The experts pointed out that many of the flaws could have been exploited by threat actors to gain access to Apple’s internal network and execute arbitrary commands on the company’s web servers.

“Overall, Apple was very responsive to our reports. The turn around for our more critical reports was only four hours between time of submission and time of remediation,” concludes Curry.

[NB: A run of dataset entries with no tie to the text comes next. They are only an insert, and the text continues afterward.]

(** [BookingDetailSerializer.validate] reports a conflict exactly when a
    confirmed row of the property, other than the instance being updated,
    overlaps the range. *)
Lemma validate_conflict_iff d instance attrs s e pid :
  attrs_start_date attrs = Some s -> attrs_end_date attrs = Some e ->
  attrs_property_id attrs = Some pid -> s < e ->
  (conflict_reported (BookingDetailSerializer_validate d instance attrs) <->
   exists b, In b (bookings d)
             /\ Listing.property_id (Booking.property b) = pid
             /\ Booking.status b = Booking.confirmed
             /\ ranges_overlap b s e
             /\ forall inst, instance = Some inst ->
                  Booking.booking_id b <> Booking.booking_id inst).
Proof.
  intros Hs He Hp Hlt.
  unfold conflict_reported, BookingDetailSerializer_validate, ranges_overlap.
  rewrite Hs, He, Hp.
  destruct (Z.geb_spec s e) as [Hge | _]; [lia|].
  set (q := filter _ (bookings d)).
  assert (Hq : forall b, In b q <->
             In b (bookings d) /\ Listing.property_id (Booking.property b) = pid
             /\ Booking.status b = Booking.confirmed
             /\ Booking.start_date b < e /\ Booking.end_date b > s).
  { intros b. unfold q. rewrite filter_In, !andb_true_iff, String.eqb_eq,
      Z.ltb_lt, Z.gtb_lt, status_eqb_eq. intuition lia. }
  clearbody q.
  match goal with |- context [qs_exists ?q'] => destruct (qs_exists q') eqn:E end.
  - split; [intros _ | reflexivity].
    apply qs_exists_iff in E. destruct E as [b Hb].
    destruct instance as [inst|].
    + apply filter_In in Hb. destruct Hb as [Hin Hne]. apply Hq in Hin.
      exists b. repeat split; try tauto.
      intros i [= <-]. apply negb_true_iff in Hne. now apply String.eqb_neq.
    + apply Hq in Hb. exists b. repeat split; try tauto. discriminate.
  - split; [discriminate|]. intros [b (Hin & Hpb & Hst & Hov & Hinst)]. exfalso.
    assert (Hb : In b q) by (apply Hq; tauto).
    match type of E with qs_exists ?q' = false =>
      assert (Hq' : qs_exists q' = true) end; [|congruence].
    apply qs_exists_iff. exists b. destruct instance as [inst|]; [|assumption].
    apply filter_In. split; [assumption|]. apply negb_true_iff, String.eqb_neq.
    now apply Hinst.
Qed.

(** Neither check rejects a range that only touches an existing booking at
    its first or last day. *)
Lemma boundary_never_conflicts d self :
  Booking.start_date self < Booking.end_date self ->
  (forall b, In b (bookings d) ->
     Booking.end_date b <= Booking.start_date self
     \/ Booking.end_date self <= Booking.start_date b) ->
  Booking_clean d self = Ok tt
  /\ forall instance,
       BookingDetailSerializer_validate d instance
         {| attrs_start_date := Some (Booking.start_date self);
            attrs_end_date := Some (Booking.end_date self);
            attrs_property_id := Some (Listing.property_id (Booking.property self)) |}
       = Ok {| attrs_start_date := Some (Booking.start_date self);
               attrs_end_date := Some (Booking.end_date self);
               attrs_property_id := Some (Listing.property_id (Booking.property self)) |}.
Proof.
  intros Hlt Hfree. split.
  - pose proof (Booking_clean_conflict_iff d self Hlt) as Hiff.
    unfold conflict_reported in Hiff. unfold Booking_clean in *.
    destruct (Z.geb_spec (Booking.start_date self) (Booking.end_date self)); [lia|].
    match goal with |- context [qs_exists ?q] => destruct (qs_exists q) end;
      [|reflexivity].
    destruct Hiff as [Hiff _]. destruct (Hiff eq_refl) as [b (Hin & _ & Hs & He)].
    destruct (Hfree b Hin); lia.
  - intros instance.
    pose proof (validate_conflict_iff d instance
                  {| attrs_start_date := Some (Booking.start_date self);
                     attrs_end_date := Some (Booking.end_date self);
                     attrs_property_id :=
                       Some (Listing.property_id (Booking.property self)) |}
                  (Booking.start_date self) (Booking.end_date self)
                  (Listing.property_id (Booking.property self))
                  eq_refl eq_refl eq_refl Hlt) as Hiff.
    unfold conflict_reported in Hiff. unfold BookingDetailSerializer_validate in *.
    cbn [attrs_start_date attrs_end_date attrs_property_id] in *.
    destruct (Z.geb_spec (Booking.start_date self) (Booking.end_date self)); [lia|].
    match goal with |- context [qs_exists ?q] => destruct (qs_exists q) end;
      [|reflexivity].
    destruct Hiff as [Hiff _].
    destruct (Hiff eq_refl) as [b (Hin & _ & _ & [Hs He] & _)].
    destruct (Hfree b Hin); lia.
Qed.

(** On an update, [validate] leaves the row being updated out of the query. *)
Lemma validate_excludes_instance d inst attrs s e pid :
  attrs_start_date attrs = Some s -> attrs_end_date attrs = Some e ->
  attrs_property_id attrs = Some pid -> s < e ->
  (forall b, In b (bookings d) ->
     Listing.property_id (Booking.property b) = pid ->
     Booking.status b = Booking.confirmed -> ranges_overlap b s e ->
     Booking.booking_id b = Booking.booking_id inst) ->
  BookingDetailSerializer_validate d (Some inst) attrs = Ok attrs.
Proof.
  intros Hs He Hp Hlt Hown.
  pose proof (validate_conflict_iff d (Some inst) attrs s e pid Hs He Hp Hlt) as Hiff.
  unfold conflict_reported in Hiff. unfold BookingDetailSerializer_validate in *.
  rewrite Hs, He, Hp in *.
  destruct (Z.geb_spec s e); [lia|].
  match goal with |- context [qs_exists ?q] => destruct (qs_exists q) end;
    [|reflexivity].
  destruct Hiff as [Hiff _].
  destruct (Hiff eq_refl) as [b (Hin & Hpb & Hst & Hov & Hne)].
  exfalso. apply (Hne inst eq_refl). now apply Hown.
Qed.

(** ** The claims *)

(** C1 (availability rule).  The specification counts the pending and the
    confirmed bookings of the property as blocking.  Neither check of the
    source does: [BookingDetailSerializer.validate] looks at confirmed rows
    only, so a pending booking of the same nights lets the new range pass,
    and [Booking.clean] looks at every row, so a canceled booking makes it
    fail.  Both runs are on the villa, for the nights of 4 to 7 January,
    against one stored booking of the nights of 1 to 4 January. *)
Theorem C1_checks_against_active_rule :
  (spec_conflict (Sample.db_with [Sample.booking_x Booking.pending] [])
                 (Listing.property_id Sample.villa) Sample.jan4 Sample.jan8
   /\ BookingDetailSerializer_validate
        (Sample.db_with [Sample.booking_x Booking.pending] []) None Sample.attrs_y
      = Ok Sample.attrs_y)
  /\ (~ spec_conflict (Sample.db_with [Sample.booking_x Booking.canceled] [])
                      (Listing.property_id Sample.villa) Sample.jan4 Sample.jan8
      /\ conflict_reported
           (Booking_clean (Sample.db_with [Sample.booking_x Booking.canceled] [])
                          (Sample.booking_y Booking.pending))).
Proof.
  split; split.
  - exists (Sample.booking_x Booking.pending).
    split; [now left|]. split; [reflexivity|]. split; [reflexivity|].
    unfold ranges_overlap. simpl. split; reflexivity.
  - reflexivity.
  - intros [b (Hin & _ & Hact & _)]. simpl in Hin. destruct Hin as [<- | []].
    discriminate.
  - reflexivity.
Qed.
Lemma price_template_is_not_commodity (E : Env) (d : quote) (c : string) :
  price_template E d c <> commodity_template.
Proof.
  unfold price_template, commodity_template. cbn [unlines].
  intros H. vm_compute in H. discriminate H.
Qed.

(** C2, as the code has it. "gold price today" contains "price": it
    falls in the first bucket, and whatever the gateways answer the
    fallback composer does not return the commodity template for it. A
    query with a commodity keyword and no keyword of the three buckets
    checked before gets the commodity template, without any request. *)
Theorem commodity_template_needs_no_earlier_keyword (E : Env)
    (context_data : string) (w : world) :
  any_in price_words (lower "gold price today") = true
  /\ fst (generate_fallback_response E "gold price today" context_data w)
     <> Ok (Some commodity_template)
  /\ (forall user_query,
        any_in price_words (lower user_query) = false ->
        any_in market_words (lower user_query) = false ->
        any_in forex_words (lower user_query) = false ->
        any_in commodity_words (lower user_query) = true ->
        generate_fallback_response E user_query context_data w
        = (Ok (Some commodity_template), w)).
Proof.
  split; [reflexivity|]. split.
  - unfold generate_fallback_response.
    change (any_in ["price"; "stock"; "share"] (lower "gold price today"))
      with true.
    cbv iota. unfold bind.
    change (find_symbol E "gold price today" w) with (Ok (PStr "GC=F"), w).
    cbv iota beta. change (truthy (PStr "GC=F")) with true. cbv iota beta.
    destruct (get_yahoo_finance_data E (PStr "GC=F") w) as [[[d|]|e] w'];
      cbn [fst ret]; [|discriminate|discriminate].
    intros H. apply (price_template_is_not_commodity E d context_data).
    exact (f_equal (fun r => match r with
                             | Ok (Some s) => s
                             | _ => commodity_template
                             end) H).
  - intros q H1 H2 H3 H4. unfold generate_fallback_response.
    fold price_words market_words forex_words commodity_words.
    rewrite H1, H2, H3, H4. reflexivity.
Qed.

Lemma commodity_template_for_gold_today :
  generate_fallback_response offline "gold today" "" initial_world
  = (Ok (Some commodity_template), initial_world).
Proof.
  exact (proj2 (proj2 (commodity_template_needs_no_earlier_keyword
                         offline "" initial_world))
           "gold today" eq_refl eq_refl eq_refl eq_refl).
Defined.

(** C2, as the specification has it, fails: with every request failing,
    the fallback composer given "gold price today" resolves "GC=F" from
    the catalog, gets no quote, and returns [None]. *)
Lemma gold_price_today_offline :
  fst (find_symbol offline "gold price today" initial_world) = Ok (PStr "GC=F")
  /\ fst (generate_fallback_response offline "gold price today" ""
            initial_world) = Ok None
  /\ fst (generate_fallback_response offline "gold price today" ""
            initial_world) <> Ok (Some commodity_template).
Proof. vm_compute. repeat split. discriminate. Qed.

(** ** The ledger *)

Module LedgerFacts.
Import Ledger.

Lemma date_leb_total (r1 r2 : transaction) :
  date_leb r1 r2 = false -> date_leb r2 r1 = true.
Proof.
  unfold date_leb. intros H.
  destruct (String.leb_total (date r1) (date r2)); congruence.
Qed.

Lemma insert_by_date_perm (r : transaction) (l : list transaction) :
  Permutation (r :: l) (insert_by_date r l).
Proof.
  induction l as [|x l IH]; simpl; [reflexivity|].
  destruct (date_leb r x); [reflexivity|].
  rewrite perm_swap. now apply perm_skip.
Qed.

Lemma insert_by_date_hd (r x : transaction) (l : list transaction) :
  date_le x r -> HdRel date_le x l -> HdRel date_le x (insert_by_date r l).
Proof.
  intros Hxr Hhd. destruct l as [|y l]; simpl.
  - now constructor.
  - destruct (date_leb r y); constructor; auto.
    now inversion Hhd.
Qed.

Lemma insert_by_date_sorted (r : transaction) (l : list transaction) :
  Sorted date_le l -> Sorted date_le (insert_by_date r l).
Proof.
  induction 1 as [|x l Hsorted IH Hhd]; simpl.
  - repeat constructor.
  - destruct (date_leb r x) eqn:Hrx.
    + constructor; [now constructor | now constructor].
    + constructor; [exact IH|].
      apply insert_by_date_hd; [|exact Hhd].
      now apply date_leb_total.
Qed.

Lemma order_by_date_sorted (rows : list transaction) :
  Sorted date_le (order_by_date rows).
Proof.
  induction rows as [|r rows IH]; simpl; [constructor|].
  now apply insert_by_date_sorted.
Qed.

Lemma order_by_date_perm (rows : list transaction) :
  Permutation rows (order_by_date rows).
Proof.
  induction rows as [|r rows IH]; simpl; [constructor|].
  rewrite <- insert_by_date_perm. now apply perm_skip.
Qed.

(** [init_db] on a missing file gives the empty ledger, and is
    idempotent. *)
Lemma init_db_idempotent (db : database) :
  init_db (snd (init_db db)) = (Ok tt, snd (init_db db)).
Proof.
  unfold init_db. destruct (transactions db) eqn:H; cbn [snd transactions];
    rewrite ?H; reflexivity.
Qed.

(** The text [isoformat] builds is ten characters long. *)
Lemma isoformat_length (d : day) : String.length (isoformat d) = 10.
Proof. reflexivity. Qed.

Lemma two_digits_table :
  forallb (fun a =>
    forallb (fun b =>
      match String.compare (two_digits a) (two_digits b), Nat.compare a b with
      | Eq, Eq | Lt, Lt | Gt, Gt => true
      | _, _ => false
      end) (seq 0 100)) (seq 0 100) = true.
Proof. vm_compute. reflexivity. Qed.

(** Two digits in front of two texts compare like the numbers, then like
    the texts. *)
Lemma two_digits_compare (a b : nat) (s t : string) :
  a < 100 -> b < 100 ->
  String.compare (two_digits a ++ s) (two_digits b ++ t)
  = match Nat.compare a b with
    | Eq => String.compare s t
    | c => c
    end.
Proof.
  intros Ha Hb. pose proof two_digits_table as T.
  rewrite forallb_forall in T.
  specialize (T a (proj2 (in_seq 100 0 a) (conj (Nat.le_0_l a) Ha))).
  rewrite forallb_forall in T.
  specialize (T b (proj2 (in_seq 100 0 b) (conj (Nat.le_0_l b) Hb))).
  unfold two_digits in *. cbn [String.append String.compare] in *.
  destruct (Ascii.compare (digit (a / 10)) (digit (b / 10)));
    destruct (Ascii.compare (digit a) (digit b));
    destruct (Nat.compare a b); try discriminate T; reflexivity.
Qed.

Lemma year_compare (y1 y2 : nat) :
  Nat.compare y1 y2
  = match Nat.compare (y1 / 100) (y2 / 100) with
    | Eq => Nat.compare (y1 mod 100) (y2 mod 100)
    | c => c
    end.
Proof.
  pose proof (Nat.div_mod_eq y1 100). pose proof (Nat.div_mod_eq y2 100).
  assert (y1 mod 100 < 100) by (apply Nat.mod_upper_bound; discriminate).
  assert (y2 mod 100 < 100) by (apply Nat.mod_upper_bound; discriminate).
  destruct (Nat.compare_spec (y1 / 100) (y2 / 100)) as [He|Hl|Hg].
  - rewrite He in *. destruct (Nat.compare_spec (y1 mod 100) (y2 mod 100)).
    + apply Nat.compare_eq_iff. lia.
    + apply Nat.compare_lt_iff. lia.
    + apply Nat.compare_gt_iff. lia.
  - apply Nat.compare_lt_iff. lia.
  - apply Nat.compare_gt_iff. lia.
Qed.

(** On days in range the ISO texts are ordered as the days are: the
    order of [ORDER BY date] is the order of the calendar. *)
Lemma isoformat_compare (d1 d2 : day) :
  in_range d1 -> in_range d2 ->
  String.compare (isoformat d1) (isoformat d2) = day_compare d1 d2.
Proof.
  intros (Hy1 & Hm1 & Hd1) (Hy2 & Hm2 & Hd2).
  unfold isoformat, day_compare.
  assert (year d1 / 100 < 100) by (apply Nat.Div0.div_lt_upper_bound; lia).
  assert (year d2 / 100 < 100) by (apply Nat.Div0.div_lt_upper_bound; lia).
  assert (year d1 mod 100 < 100) by (apply Nat.mod_upper_bound; discriminate).
  assert (year d2 mod 100 < 100) by (apply Nat.mod_upper_bound; discriminate).
  rewrite (year_compare (year d1) (year d2)).
  rewrite two_digits_compare by lia.
  destruct (Nat.compare (year d1 / 100) (year d2 / 100)); try reflexivity.
  rewrite two_digits_compare by lia.
  destruct (Nat.compare (year d1 mod 100) (year d2 mod 100)); try reflexivity.
  change ("-" ++ two_digits (month d1) ++ "-" ++ two_digits (day_of_month d1))
    with (String "-" (two_digits (month d1) ++ "-" ++ two_digits (day_of_month d1))).
  change ("-" ++ two_digits (month d2) ++ "-" ++ two_digits (day_of_month d2))
    with (String "-" (two_digits (month d2) ++ "-" ++ two_digits (day_of_month d2))).
  cbn [String.compare]. change (Ascii.compare "-" "-") with Eq. cbv iota.
  rewrite two_digits_compare by lia.
  destruct (Nat.compare (month d1) (month d2)); try reflexivity.
  change ("-" ++ two_digits (day_of_month d1))
    with (String "-" (two_digits (day_of_month d1) ++ "")).
  change ("-" ++ two_digits (day_of_month d2))
    with (String "-" (two_digits (day_of_month d2) ++ "")).
  cbn [String.compare]. change (Ascii.compare "-" "-") with Eq. cbv iota.
  rewrite two_digits_compare by lia.
  destruct (Nat.compare (day_of_month d1) (day_of_month d2)); reflexivity.
Qed.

“Since no-one really knew much about their bug bounty program, we were pretty much going into unchartered territory with such a large time investment. Apple has had an interesting history working with security researchers, but it appears that their vulnerability disclosure program is a massive step in the right direction to working with hackers in securing assets and allowing those interested to find and report vulnerabilities,”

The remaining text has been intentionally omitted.